RECORDS SUPPLIED
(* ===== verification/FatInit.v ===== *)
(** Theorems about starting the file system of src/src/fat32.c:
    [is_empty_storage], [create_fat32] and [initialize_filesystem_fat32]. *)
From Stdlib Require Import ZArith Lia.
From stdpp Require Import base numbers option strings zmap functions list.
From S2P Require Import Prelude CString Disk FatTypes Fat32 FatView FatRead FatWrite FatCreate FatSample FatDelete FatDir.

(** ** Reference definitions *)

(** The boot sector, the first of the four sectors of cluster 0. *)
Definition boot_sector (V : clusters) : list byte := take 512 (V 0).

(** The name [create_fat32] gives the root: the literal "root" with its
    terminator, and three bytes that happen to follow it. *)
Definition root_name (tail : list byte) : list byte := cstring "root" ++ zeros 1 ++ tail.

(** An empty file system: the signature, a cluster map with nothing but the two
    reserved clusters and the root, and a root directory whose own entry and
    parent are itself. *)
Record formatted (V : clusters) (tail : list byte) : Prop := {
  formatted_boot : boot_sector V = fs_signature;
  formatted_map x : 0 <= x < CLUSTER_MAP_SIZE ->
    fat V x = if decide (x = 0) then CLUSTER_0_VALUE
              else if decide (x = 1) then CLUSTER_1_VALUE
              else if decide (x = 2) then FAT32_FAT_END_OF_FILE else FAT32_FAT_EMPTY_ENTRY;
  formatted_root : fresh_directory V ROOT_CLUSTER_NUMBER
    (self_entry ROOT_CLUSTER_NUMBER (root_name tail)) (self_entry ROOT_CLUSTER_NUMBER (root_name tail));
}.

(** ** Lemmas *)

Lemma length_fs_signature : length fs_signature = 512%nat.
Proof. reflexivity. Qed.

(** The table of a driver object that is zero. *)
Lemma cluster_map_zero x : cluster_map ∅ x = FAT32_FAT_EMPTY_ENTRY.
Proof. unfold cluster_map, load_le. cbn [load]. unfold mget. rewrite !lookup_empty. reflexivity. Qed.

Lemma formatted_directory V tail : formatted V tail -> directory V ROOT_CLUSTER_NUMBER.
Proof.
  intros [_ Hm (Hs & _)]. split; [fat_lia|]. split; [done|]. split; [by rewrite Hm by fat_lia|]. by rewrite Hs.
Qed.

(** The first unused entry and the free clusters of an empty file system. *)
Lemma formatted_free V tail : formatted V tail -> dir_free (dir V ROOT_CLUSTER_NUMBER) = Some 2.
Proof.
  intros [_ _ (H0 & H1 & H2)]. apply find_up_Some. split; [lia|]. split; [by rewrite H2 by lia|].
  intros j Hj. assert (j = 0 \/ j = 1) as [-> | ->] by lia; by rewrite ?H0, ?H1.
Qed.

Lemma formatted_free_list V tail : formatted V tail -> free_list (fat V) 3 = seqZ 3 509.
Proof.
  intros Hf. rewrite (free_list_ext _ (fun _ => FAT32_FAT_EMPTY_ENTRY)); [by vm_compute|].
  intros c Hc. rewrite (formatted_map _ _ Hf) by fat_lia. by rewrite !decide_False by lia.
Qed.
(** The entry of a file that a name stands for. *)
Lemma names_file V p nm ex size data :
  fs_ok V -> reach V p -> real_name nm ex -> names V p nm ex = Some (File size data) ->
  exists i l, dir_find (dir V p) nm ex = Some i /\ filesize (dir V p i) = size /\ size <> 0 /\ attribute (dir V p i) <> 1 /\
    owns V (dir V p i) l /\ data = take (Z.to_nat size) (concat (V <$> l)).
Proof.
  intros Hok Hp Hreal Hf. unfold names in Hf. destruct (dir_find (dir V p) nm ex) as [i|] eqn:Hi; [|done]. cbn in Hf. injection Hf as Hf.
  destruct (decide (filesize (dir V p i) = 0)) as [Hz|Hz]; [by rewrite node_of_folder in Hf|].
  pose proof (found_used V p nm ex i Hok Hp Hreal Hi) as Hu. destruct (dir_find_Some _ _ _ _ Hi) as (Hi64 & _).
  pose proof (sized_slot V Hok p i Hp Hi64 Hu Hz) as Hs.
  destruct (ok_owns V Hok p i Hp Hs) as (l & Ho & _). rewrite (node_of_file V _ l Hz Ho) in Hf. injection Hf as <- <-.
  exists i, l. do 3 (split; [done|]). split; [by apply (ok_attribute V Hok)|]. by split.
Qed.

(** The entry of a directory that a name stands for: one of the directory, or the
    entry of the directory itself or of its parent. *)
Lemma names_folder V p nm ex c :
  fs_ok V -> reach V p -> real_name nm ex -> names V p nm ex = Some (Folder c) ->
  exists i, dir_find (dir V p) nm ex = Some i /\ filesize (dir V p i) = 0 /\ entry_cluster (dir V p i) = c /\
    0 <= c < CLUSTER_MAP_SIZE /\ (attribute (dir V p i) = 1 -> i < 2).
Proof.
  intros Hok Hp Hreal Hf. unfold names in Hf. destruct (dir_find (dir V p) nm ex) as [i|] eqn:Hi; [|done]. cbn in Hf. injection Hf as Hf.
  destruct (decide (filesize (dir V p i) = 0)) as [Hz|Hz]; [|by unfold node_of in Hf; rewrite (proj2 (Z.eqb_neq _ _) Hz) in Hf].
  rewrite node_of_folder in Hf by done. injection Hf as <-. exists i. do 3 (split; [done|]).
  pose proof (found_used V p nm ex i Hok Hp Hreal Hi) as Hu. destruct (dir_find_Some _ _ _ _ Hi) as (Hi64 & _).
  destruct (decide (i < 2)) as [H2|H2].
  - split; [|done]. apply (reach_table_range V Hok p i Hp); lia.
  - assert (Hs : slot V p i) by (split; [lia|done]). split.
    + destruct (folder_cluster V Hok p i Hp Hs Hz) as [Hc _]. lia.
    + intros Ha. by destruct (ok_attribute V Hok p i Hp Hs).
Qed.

ACTIVITY
Give back the material above in full, exactly as it reads.

WRITTEN ANSWER
(* ===== verification/FatInit.v ===== *)
(** Theorems about starting the file system of src/src/fat32.c:
    [is_empty_storage], [create_fat32] and [initialize_filesystem_fat32]. *)
From Stdlib Require Import ZArith Lia.
From stdpp Require Import base numbers option strings zmap functions list.
From S2P Require Import Prelude CString Disk FatTypes Fat32 FatView FatRead FatWrite FatCreate FatSample FatDelete FatDir.

(** ** Reference definitions *)

(** The boot sector, the first of the four sectors of cluster 0. *)
Definition boot_sector (V : clusters) : list byte := take 512 (V 0).

(** The name [create_fat32] gives the root: the literal "root" with its
    terminator, and three bytes that happen to follow it. *)
Definition root_name (tail : list byte) : list byte := cstring "root" ++ zeros 1 ++ tail.

(** An empty file system: the signature, a cluster map with nothing but the two
    reserved clusters and the root, and a root directory whose own entry and
    parent are itself. *)
Record formatted (V : clusters) (tail : list byte) : Prop := {
  formatted_boot : boot_sector V = fs_signature;
  formatted_map x : 0 <= x < CLUSTER_MAP_SIZE ->
    fat V x = if decide (x = 0) then CLUSTER_0_VALUE
              else if decide (x = 1) then CLUSTER_1_VALUE
              else if decide (x = 2) then FAT32_FAT_END_OF_FILE else FAT32_FAT_EMPTY_ENTRY;
  formatted_root : fresh_directory V ROOT_CLUSTER_NUMBER
    (self_entry ROOT_CLUSTER_NUMBER (root_name tail)) (self_entry ROOT_CLUSTER_NUMBER (root_name tail));
}.

(** ** Lemmas *)

Lemma length_fs_signature : length fs_signature = 512%nat.
Proof. reflexivity. Qed.

(** The table of a driver object that is zero. *)
Lemma cluster_map_zero x : cluster_map ∅ x = FAT32_FAT_EMPTY_ENTRY.
Proof. unfold cluster_map, load_le. cbn [load]. unfold mget. rewrite !lookup_empty. reflexivity. Qed.

Lemma formatted_directory V tail : formatted V tail -> directory V ROOT_CLUSTER_NUMBER.
Proof.
  intros [_ Hm (Hs & _)]. split; [fat_lia|]. split; [done|]. split; [by rewrite Hm by fat_lia|]. by rewrite Hs.
Qed.

(** The first unused entry and the free clusters of an empty file system. *)
Lemma formatted_free V tail : formatted V tail -> dir_free (dir V ROOT_CLUSTER_NUMBER) = Some 2.
Proof.
  intros [_ _ (H0 & H1 & H2)]. apply find_up_Some. split; [lia|]. split; [by rewrite H2 by lia|].
  intros j Hj. assert (j = 0 \/ j = 1) as [-> | ->] by lia; by rewrite ?H0, ?H1.
Qed.

Lemma formatted_free_list V tail : formatted V tail -> free_list (fat V) 3 = seqZ 3 509.
Proof.
  intros Hf. rewrite (free_list_ext _ (fun _ => FAT32_FAT_EMPTY_ENTRY)); [by vm_compute|].
  intros c Hc. rewrite (formatted_map _ _ Hf) by fat_lia. by rewrite !decide_False by lia.
Qed.
(** The entry of a file that a name stands for. *)
Lemma names_file V p nm ex size data :
  fs_ok V -> reach V p -> real_name nm ex -> names V p nm ex = Some (File size data) ->
  exists i l, dir_find (dir V p) nm ex = Some i /\ filesize (dir V p i) = size /\ size <> 0 /\ attribute (dir V p i) <> 1 /\
    owns V (dir V p i) l /\ data = take (Z.to_nat size) (concat (V <$> l)).
Proof.
  intros Hok Hp Hreal Hf. unfold names in Hf. destruct (dir_find (dir V p) nm ex) as [i|] eqn:Hi; [|done]. cbn in Hf. injection Hf as Hf.
  destruct (decide (filesize (dir V p i) = 0)) as [Hz|Hz]; [by rewrite node_of_folder in Hf|].
  pose proof (found_used V p nm ex i Hok Hp Hreal Hi) as Hu. destruct (dir_find_Some _ _ _ _ Hi) as (Hi64 & _).
  pose proof (sized_slot V Hok p i Hp Hi64 Hu Hz) as Hs.
  destruct (ok_owns V Hok p i Hp Hs) as (l & Ho & _). rewrite (node_of_file V _ l Hz Ho) in Hf. injection Hf as <- <-.
  exists i, l. do 3 (split; [done|]). split; [by apply (ok_attribute V Hok)|]. by split.
Qed.

(** The entry of a directory that a name stands for: one of the directory, or the
    entry of the directory itself or of its parent. *)
Lemma names_folder V p nm ex c :
  fs_ok V -> reach V p -> real_name nm ex -> names V p nm ex = Some (Folder c) ->
  exists i, dir_find (dir V p) nm ex = Some i /\ filesize (dir V p i) = 0 /\ entry_cluster (dir V p i) = c /\
    0 <= c < CLUSTER_MAP_SIZE /\ (attribute (dir V p i) = 1 -> i < 2).
Proof.
  intros Hok Hp Hreal Hf. unfold names in Hf. destruct (dir_find (dir V p) nm ex) as [i|] eqn:Hi; [|done]. cbn in Hf. injection Hf as Hf.
  destruct (decide (filesize (dir V p i) = 0)) as [Hz|Hz]; [|by unfold node_of in Hf; rewrite (proj2 (Z.eqb_neq _ _) Hz) in Hf].
  rewrite node_of_folder in Hf by done. injection Hf as <-. exists i. do 3 (split; [done|]).
  pose proof (found_used V p nm ex i Hok Hp Hreal Hi) as Hu. destruct (dir_find_Some _ _ _ _ Hi) as (Hi64 & _).
  destruct (decide (i < 2)) as [H2|H2].
  - split; [|done]. apply (reach_table_range V Hok p i Hp); lia.
  - assert (Hs : slot V p i) by (split; [lia|done]). split.
    + destruct (folder_cluster V Hok p i Hp Hs Hz) as [Hc _]. lia.
    + intros Ha. by destruct (ok_attribute V Hok p i Hp Hs).
Qed.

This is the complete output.